Moving on from Kingston, the three ships spent five days at Charleston, South Carolina making more repairs. The fleet attempted to set out, but returned to Charleston for more repairs. They left again and hit a storm, the fleet limping into Norfolk, Virginia, where the submarines spent two weeks in the US Navy dockyard. The group arrived at Halifax, Nova Scotia on 17 October 1917 for preparation to send the two subs to the Mediterranean and Europe.

Following their arrival at Halifax, it was found that the two submarines both need an engine overhaul and that neither would be available until mid-August 1918. Only after the Admiralty was informed of their dire condition did they rescind that order and then ordered them for use as coastal defence on the east coast.
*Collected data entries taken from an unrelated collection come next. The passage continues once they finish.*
(** One turn of the loop of [R.reduce]. *)
Lemma reduce_cons {B} (f : option json → B → M (option json)) acc x xs σ :
  reduce f acc (x :: xs) σ
  = match f acc x σ with
    | (inr acc', σ') =>
        if reduced acc' then (inr (acc' ≫= get "@@transducer/value"), σ')
        else reduce f acc' xs σ'
    | (inl err, σ') => (inl err, σ')
    end.
Proof.
  cbn [reduce]. unfold mbind at 1, M_bind at 1.
  destruct (f acc x σ) as [[err|acc'] σ']; [done |]. by destruct (reduced acc').
Qed.


(** The fold from an accumulator never throws, never changes a file and
    prints at most one line per path. *)
Lemma reduce_parseObjects_step_lines σ obj paths :
  ∃ res lines,
    reduce parseObjects_step obj paths σ = (inr res, logged σ lines)
    ∧ length lines ≤ length paths.
Proof.
  revert σ obj. induction paths as [|path paths IH]; intros σ obj.
  - exists obj, []. by rewrite logged_nil.
  - rewrite reduce_cons, parseObjects_step_load.
    assert (∀ line acc',
              ∃ res lines,
                (if reduced acc'
                 then (inr (acc' ≫= get "@@transducer/value"),
                       logged σ [line])
                 else reduce parseObjects_step acc' paths (logged σ [line]))
                = (inr res, logged σ lines)
                ∧ length lines ≤ length (path :: paths)) as Hline.
    { intros line acc'. destruct (reduced acc').
      - eexists _, [line]. split; [done | simpl; lia].
      - destruct (IH (logged σ [line]) acc') as (res & lines & -> & Hlen).
        exists res, (line :: lines).
        rewrite logged_logged. split; [done | simpl; lia]. }
    destruct (load σ path) as [err|v]; [apply Hline |].
    destruct (mergeDeepLeft_call obj v) as [err|merged]; [apply Hline |].
    destruct (reduced (Some merged)).
    + eexists _, []. rewrite logged_nil. split; [done | simpl; lia].
    + destruct (IH σ (Some merged)) as (res & lines & -> & Hlen).
      exists res, lines. split; [done | simpl; lia].
Qed.

Lemma filterM_existsSync_length σ (paths : list (option string)) :
  ∃ existing,
    filterM existsSync paths σ = (inr existing, σ)
    ∧ length existing ≤ length paths.
Proof.
  induction paths as [|path paths (existing & IH & Hlen)]; [by exists [] |].
  cbn [filterM]. unfold mbind, M_bind.
  unfold Objects.existsSync at 1. rewrite IH.
  destruct (match path with Some p => _ | None => _ end).
  - exists (path :: existing). split; [done | simpl; lia].
  - exists existing. split; [done | simpl; lia].
Qed.

(** Default paths none of which names a file are all filtered out. *)
Lemma getDefaultObjects_missing σ defaultValues :
  Forall (λ d, ∀ q : string, d = Some q → files σ !! q = None) defaultValues →
  getDefaultObjects defaultValues σ = (inr None, σ).
Proof.
  intros Hall. unfold Objects.getDefaultObjects, mbind, M_bind.
  assert (filterM existsSync defaultValues σ = (inr [], σ)) as ->; [| done].
  induction Hall as [|d ds Hd _ IH]; [done |].
  cbn [filterM]. unfold mbind, M_bind. unfold Objects.existsSync at 1.
  rewrite IH. destruct d as [q|]; [| done].
  rewrite (Hd q eq_refl). rewrite bool_decide_eq_false_2; [done |].
  by intros [? [=]].
Qed.


Lemma get_plain k kvs : get k (JObj ObjectPrototype kvs) = prop k kvs.
Proof. simpl. by destruct (prop k kvs). Qed.


(** C3 at a failing input.  The loop of [R.reduce] reads the accumulator
    after every step: with a truthy [acc['@@transducer/reduced']] it
    stops and answers [acc['@@transducer/value']].  With [bad.json] cut
    short and [reduced.json] holding [{"@@transducer/reduced": true}],
    [parseObjects(['bad.json', 'reduced.json'])] prints the line about
    the first file and returns [undefined], not the document of the
    second file. *)
Theorem parseObjects_undefined_for_reduced_document :
  Objects.load Marked.JSON_parse Sample.ERR_INVALID_ARG_TYPE Marked.start
    (Some "bad.json") = inl Sample.SyntaxError
  ∧ Objects.load Marked.JSON_parse Sample.ERR_INVALID_ARG_TYPE Marked.start
      (Some "reduced.json") = inr (JObj ObjectPrototype Marked.reduced)
  ∧ Objects.parseObjects Marked.JSON_parse Sample.ERR_INVALID_ARG_TYPE
      [Some "bad.json"; Some "reduced.json"] Marked.start
    = (inr None,
       Objects.logged Marked.start
         ["SyntaxError: Unexpected end of JSON input. <File: 'bad.json'>"])
  ∧ Objects.parseObjects Sample.JSON_parse Sample.ERR_INVALID_ARG_TYPE
      [Some "bad.json"; Some "st2.json"] Sample.start
    = (inr (Some (JObj ObjectPrototype Sample.st2)),
       Objects.logged Sample.start
         ["SyntaxError: Unexpected end of JSON input. <File: 'bad.json'>"]).
Proof. split_and!; by_evaluation. Qed.



End Loader.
CC-2 was then held in Halifax as a Training Assistance Boat, training surface vessels in anti-submarine warfare. The sub finished the war as a training vessel, not going on patrol again before the Armistice.

Following the war, the Royal Navy transferred the H-class submarines H14 and H15 to Canada. The Royal Canadian Navy could not operate both the H class and the CC class, so the decision was made to place the CC class in reserve. The two submarines were put up for sale in 1920 and were packaged with Niobe for disposal. The three vessels were sold for scrap in 1925 and broken up.